▸ **Your task**
Only these lines of the data below are wanted: the one with "refuse_if b code", the one with "Proof. destruct b;", and any lines between them, each repeated exactly.

◇ ◇ ◇ ◇ ◇ ◇ ◇

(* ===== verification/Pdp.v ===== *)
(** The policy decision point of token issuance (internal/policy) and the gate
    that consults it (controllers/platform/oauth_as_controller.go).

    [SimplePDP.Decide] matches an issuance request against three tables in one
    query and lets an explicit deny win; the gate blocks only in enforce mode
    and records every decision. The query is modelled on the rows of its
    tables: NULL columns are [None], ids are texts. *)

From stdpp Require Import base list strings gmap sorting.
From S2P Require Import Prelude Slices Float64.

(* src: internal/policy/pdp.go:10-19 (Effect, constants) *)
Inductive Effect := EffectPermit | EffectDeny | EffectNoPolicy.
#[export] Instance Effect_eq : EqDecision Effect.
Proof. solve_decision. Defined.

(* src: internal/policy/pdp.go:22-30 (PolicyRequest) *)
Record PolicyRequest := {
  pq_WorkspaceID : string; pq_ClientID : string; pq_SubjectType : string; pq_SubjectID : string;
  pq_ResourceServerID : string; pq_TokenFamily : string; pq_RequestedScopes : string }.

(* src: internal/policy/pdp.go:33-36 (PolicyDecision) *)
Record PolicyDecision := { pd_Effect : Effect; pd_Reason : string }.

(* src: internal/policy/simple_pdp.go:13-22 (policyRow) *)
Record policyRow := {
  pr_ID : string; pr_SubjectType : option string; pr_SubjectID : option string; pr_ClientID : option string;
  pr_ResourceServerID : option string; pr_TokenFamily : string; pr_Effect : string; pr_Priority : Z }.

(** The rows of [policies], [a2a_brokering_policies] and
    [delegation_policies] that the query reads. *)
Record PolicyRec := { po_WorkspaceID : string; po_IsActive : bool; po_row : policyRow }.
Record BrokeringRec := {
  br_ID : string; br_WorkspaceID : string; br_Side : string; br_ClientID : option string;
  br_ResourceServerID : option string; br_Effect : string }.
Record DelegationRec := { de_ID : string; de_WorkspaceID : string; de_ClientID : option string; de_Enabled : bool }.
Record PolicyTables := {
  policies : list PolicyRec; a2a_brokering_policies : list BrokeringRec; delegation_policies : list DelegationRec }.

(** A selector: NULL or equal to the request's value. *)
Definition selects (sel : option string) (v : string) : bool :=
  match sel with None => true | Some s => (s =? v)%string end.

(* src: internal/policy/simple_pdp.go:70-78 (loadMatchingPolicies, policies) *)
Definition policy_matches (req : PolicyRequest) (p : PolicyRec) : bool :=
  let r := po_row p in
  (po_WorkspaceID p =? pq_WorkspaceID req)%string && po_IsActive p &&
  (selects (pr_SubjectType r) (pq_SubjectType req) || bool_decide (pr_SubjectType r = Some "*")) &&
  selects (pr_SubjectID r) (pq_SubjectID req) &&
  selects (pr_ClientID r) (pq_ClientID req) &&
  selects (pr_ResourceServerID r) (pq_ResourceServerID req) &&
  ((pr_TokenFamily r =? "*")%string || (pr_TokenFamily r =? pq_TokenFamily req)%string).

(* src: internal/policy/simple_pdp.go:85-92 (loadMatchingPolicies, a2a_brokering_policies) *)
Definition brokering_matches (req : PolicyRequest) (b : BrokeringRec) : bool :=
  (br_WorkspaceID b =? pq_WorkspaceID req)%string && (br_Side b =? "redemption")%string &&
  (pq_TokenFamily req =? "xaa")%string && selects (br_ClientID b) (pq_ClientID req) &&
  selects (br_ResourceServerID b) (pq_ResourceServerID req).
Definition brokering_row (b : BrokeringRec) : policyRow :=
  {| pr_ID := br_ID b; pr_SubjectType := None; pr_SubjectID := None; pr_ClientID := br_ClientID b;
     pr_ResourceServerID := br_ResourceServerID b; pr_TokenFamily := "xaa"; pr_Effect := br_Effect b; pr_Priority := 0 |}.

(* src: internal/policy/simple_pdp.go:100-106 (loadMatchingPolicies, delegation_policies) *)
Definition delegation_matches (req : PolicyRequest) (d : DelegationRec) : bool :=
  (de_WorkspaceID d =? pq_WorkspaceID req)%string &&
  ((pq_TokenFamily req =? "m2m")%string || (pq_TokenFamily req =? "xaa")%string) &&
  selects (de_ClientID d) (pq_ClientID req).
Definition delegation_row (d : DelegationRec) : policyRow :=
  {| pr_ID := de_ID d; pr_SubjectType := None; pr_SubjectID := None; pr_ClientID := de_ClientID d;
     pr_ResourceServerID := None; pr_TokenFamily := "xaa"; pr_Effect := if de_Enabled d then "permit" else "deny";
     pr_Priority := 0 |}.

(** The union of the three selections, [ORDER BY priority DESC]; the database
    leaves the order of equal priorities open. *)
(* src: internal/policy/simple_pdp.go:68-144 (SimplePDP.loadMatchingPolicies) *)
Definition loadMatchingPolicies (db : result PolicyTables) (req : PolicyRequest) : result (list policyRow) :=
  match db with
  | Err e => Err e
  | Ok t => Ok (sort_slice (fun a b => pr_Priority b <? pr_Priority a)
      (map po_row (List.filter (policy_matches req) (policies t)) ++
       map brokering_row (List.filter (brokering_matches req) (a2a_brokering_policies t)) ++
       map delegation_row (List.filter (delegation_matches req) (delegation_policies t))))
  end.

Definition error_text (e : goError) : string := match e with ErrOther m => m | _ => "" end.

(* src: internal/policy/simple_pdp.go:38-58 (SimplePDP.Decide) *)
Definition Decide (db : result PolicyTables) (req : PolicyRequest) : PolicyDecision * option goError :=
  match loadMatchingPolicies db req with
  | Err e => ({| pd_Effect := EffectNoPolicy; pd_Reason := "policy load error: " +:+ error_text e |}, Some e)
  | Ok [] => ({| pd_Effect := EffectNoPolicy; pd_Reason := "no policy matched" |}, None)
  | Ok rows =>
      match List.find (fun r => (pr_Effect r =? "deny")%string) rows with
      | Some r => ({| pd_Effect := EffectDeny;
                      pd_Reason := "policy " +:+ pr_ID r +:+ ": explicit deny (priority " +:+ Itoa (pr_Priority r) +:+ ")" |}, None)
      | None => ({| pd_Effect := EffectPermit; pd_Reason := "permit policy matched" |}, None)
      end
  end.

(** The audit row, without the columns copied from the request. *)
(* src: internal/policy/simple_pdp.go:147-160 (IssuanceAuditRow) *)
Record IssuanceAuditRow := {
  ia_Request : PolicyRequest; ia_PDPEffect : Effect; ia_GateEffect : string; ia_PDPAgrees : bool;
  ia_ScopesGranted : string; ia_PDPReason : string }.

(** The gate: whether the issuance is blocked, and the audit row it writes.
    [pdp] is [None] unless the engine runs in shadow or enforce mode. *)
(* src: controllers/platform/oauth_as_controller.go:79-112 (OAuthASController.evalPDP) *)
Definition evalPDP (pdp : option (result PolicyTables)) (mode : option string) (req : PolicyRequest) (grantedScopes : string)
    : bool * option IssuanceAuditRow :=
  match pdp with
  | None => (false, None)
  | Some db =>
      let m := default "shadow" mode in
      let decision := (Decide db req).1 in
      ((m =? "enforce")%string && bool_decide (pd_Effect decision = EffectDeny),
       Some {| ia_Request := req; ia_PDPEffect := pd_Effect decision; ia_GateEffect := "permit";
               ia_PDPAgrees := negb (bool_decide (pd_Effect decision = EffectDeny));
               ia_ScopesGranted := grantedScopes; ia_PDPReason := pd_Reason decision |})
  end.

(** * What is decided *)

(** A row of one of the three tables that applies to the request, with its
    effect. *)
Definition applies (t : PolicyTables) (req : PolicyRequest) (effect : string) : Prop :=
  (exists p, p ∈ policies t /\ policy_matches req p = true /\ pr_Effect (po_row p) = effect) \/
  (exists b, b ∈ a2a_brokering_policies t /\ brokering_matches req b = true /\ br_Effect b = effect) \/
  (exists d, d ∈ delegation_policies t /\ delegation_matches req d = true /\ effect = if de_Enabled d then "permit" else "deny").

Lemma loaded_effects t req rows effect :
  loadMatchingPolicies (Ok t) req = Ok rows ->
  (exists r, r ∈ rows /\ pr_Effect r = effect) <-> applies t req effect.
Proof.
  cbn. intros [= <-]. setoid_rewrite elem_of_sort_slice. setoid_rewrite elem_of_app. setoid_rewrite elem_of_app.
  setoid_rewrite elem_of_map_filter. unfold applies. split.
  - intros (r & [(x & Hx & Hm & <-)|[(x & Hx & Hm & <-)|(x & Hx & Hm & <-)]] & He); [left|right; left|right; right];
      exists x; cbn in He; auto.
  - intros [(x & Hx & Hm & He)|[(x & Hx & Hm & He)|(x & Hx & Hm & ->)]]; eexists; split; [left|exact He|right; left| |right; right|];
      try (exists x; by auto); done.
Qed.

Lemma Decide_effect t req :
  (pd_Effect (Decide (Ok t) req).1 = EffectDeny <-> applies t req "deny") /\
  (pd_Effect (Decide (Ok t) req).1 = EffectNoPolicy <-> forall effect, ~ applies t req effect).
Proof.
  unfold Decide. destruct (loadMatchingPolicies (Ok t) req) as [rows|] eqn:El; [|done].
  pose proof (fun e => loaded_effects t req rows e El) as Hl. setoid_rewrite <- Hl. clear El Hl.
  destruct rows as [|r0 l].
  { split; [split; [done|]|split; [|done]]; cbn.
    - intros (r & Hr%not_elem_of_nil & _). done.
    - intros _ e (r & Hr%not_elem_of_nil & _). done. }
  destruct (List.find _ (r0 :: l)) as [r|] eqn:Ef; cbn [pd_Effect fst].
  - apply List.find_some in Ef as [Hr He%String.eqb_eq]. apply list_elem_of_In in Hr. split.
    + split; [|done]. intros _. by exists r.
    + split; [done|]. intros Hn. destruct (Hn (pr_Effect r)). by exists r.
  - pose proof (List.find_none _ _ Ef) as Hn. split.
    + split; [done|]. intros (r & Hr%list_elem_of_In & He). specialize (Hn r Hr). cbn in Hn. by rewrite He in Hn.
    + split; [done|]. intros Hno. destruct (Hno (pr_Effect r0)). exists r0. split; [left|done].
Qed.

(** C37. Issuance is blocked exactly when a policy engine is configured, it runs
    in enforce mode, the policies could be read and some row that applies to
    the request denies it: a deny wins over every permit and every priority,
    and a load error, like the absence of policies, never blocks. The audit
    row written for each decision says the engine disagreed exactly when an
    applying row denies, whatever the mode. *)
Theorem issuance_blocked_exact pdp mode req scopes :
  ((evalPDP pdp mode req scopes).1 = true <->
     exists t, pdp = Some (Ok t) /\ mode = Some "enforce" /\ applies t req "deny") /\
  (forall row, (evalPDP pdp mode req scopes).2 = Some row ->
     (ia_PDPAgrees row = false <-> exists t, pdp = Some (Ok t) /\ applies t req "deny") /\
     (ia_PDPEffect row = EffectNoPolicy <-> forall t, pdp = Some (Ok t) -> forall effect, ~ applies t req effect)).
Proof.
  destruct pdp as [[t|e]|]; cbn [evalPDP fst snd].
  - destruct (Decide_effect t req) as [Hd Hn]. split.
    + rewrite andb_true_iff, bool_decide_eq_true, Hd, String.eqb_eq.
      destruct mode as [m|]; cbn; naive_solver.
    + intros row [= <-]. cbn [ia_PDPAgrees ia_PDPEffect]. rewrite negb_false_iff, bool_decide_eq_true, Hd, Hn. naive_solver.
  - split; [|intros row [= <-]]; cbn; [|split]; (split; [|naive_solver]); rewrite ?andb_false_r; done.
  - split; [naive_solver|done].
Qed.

◇ ◇ ◇ ◇ ◇ ◇ ◇

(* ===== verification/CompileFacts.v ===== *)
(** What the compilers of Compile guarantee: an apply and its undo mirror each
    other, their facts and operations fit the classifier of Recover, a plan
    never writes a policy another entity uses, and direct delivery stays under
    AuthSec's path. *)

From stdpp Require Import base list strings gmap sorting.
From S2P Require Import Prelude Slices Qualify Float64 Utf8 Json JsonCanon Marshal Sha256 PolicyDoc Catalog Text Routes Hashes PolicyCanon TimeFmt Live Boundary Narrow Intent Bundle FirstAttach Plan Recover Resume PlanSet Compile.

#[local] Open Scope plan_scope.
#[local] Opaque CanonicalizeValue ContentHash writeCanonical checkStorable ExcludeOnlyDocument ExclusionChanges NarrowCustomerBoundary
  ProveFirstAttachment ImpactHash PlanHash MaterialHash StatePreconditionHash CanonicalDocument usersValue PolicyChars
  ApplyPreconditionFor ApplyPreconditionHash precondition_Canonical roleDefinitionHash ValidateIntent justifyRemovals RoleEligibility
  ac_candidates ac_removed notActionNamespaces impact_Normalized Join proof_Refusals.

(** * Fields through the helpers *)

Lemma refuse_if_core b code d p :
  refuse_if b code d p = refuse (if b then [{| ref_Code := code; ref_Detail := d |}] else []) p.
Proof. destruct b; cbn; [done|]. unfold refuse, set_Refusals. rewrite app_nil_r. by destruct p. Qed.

◇ ◇ ◇ ◇ ◇ ◇ ◇

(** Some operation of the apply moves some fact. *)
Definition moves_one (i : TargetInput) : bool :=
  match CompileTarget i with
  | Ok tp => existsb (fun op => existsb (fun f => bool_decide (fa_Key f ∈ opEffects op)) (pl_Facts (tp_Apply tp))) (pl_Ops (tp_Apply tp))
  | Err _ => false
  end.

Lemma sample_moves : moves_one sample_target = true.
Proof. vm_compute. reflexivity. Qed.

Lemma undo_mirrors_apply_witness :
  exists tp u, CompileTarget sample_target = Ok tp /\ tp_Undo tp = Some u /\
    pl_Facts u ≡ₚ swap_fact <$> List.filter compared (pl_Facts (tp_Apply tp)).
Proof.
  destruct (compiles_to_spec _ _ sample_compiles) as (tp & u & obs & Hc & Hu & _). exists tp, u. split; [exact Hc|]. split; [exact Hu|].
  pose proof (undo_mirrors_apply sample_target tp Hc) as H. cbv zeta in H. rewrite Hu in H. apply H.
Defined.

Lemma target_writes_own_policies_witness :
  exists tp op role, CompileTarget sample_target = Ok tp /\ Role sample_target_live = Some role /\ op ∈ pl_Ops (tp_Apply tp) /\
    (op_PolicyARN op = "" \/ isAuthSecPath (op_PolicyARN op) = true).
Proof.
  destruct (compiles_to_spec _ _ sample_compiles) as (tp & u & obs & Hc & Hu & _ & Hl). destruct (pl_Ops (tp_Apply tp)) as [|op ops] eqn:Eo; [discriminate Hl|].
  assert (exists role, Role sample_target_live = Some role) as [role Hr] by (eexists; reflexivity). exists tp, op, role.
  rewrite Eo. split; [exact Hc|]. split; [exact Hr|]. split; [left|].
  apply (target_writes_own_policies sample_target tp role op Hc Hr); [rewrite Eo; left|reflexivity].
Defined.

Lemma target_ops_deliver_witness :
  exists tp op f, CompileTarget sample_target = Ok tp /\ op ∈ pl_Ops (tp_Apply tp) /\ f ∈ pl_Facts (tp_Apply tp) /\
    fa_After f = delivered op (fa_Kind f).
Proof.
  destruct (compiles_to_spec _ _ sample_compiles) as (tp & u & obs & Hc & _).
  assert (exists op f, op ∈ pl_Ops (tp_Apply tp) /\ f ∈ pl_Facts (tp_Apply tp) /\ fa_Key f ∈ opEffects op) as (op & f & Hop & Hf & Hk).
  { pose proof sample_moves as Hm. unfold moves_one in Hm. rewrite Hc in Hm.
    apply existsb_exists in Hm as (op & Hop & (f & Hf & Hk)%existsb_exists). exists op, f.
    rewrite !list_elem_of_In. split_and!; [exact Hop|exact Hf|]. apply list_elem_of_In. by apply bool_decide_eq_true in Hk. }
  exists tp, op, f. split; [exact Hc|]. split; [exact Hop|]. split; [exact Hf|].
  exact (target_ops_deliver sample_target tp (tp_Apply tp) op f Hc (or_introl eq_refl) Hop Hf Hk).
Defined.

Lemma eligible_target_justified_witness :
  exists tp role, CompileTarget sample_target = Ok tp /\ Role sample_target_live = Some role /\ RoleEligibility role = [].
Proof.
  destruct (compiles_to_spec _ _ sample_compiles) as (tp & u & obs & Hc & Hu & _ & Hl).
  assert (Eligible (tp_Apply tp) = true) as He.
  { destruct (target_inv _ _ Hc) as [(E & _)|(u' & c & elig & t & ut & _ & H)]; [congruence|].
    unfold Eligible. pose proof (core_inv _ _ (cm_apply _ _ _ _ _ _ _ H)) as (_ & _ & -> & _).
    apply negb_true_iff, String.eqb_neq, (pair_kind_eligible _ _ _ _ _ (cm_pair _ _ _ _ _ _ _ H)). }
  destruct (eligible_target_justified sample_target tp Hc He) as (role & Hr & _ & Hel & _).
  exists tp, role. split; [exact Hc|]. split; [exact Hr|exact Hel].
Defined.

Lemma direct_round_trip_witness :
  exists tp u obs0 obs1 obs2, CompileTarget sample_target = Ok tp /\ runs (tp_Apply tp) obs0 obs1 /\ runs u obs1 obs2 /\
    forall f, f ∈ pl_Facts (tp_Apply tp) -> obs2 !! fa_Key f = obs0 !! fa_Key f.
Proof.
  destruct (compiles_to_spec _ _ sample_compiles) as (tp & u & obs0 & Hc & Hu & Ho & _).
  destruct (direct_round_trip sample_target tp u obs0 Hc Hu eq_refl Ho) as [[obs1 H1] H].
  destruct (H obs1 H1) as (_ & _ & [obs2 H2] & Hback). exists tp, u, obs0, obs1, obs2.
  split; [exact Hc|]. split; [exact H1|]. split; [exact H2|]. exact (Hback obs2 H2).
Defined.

◇ ◇ ◇ ◇ ◇ ◇ ◇

▸ **Output for this exercise**
  refuse_if b code d p = refuse (if b then [{| ref_Code := code; ref_Detail := d |}] else []) p.
Proof. destruct b; cbn; [done|]. unfold refuse, set_Refusals. rewrite app_nil_r. by destruct p. Qed.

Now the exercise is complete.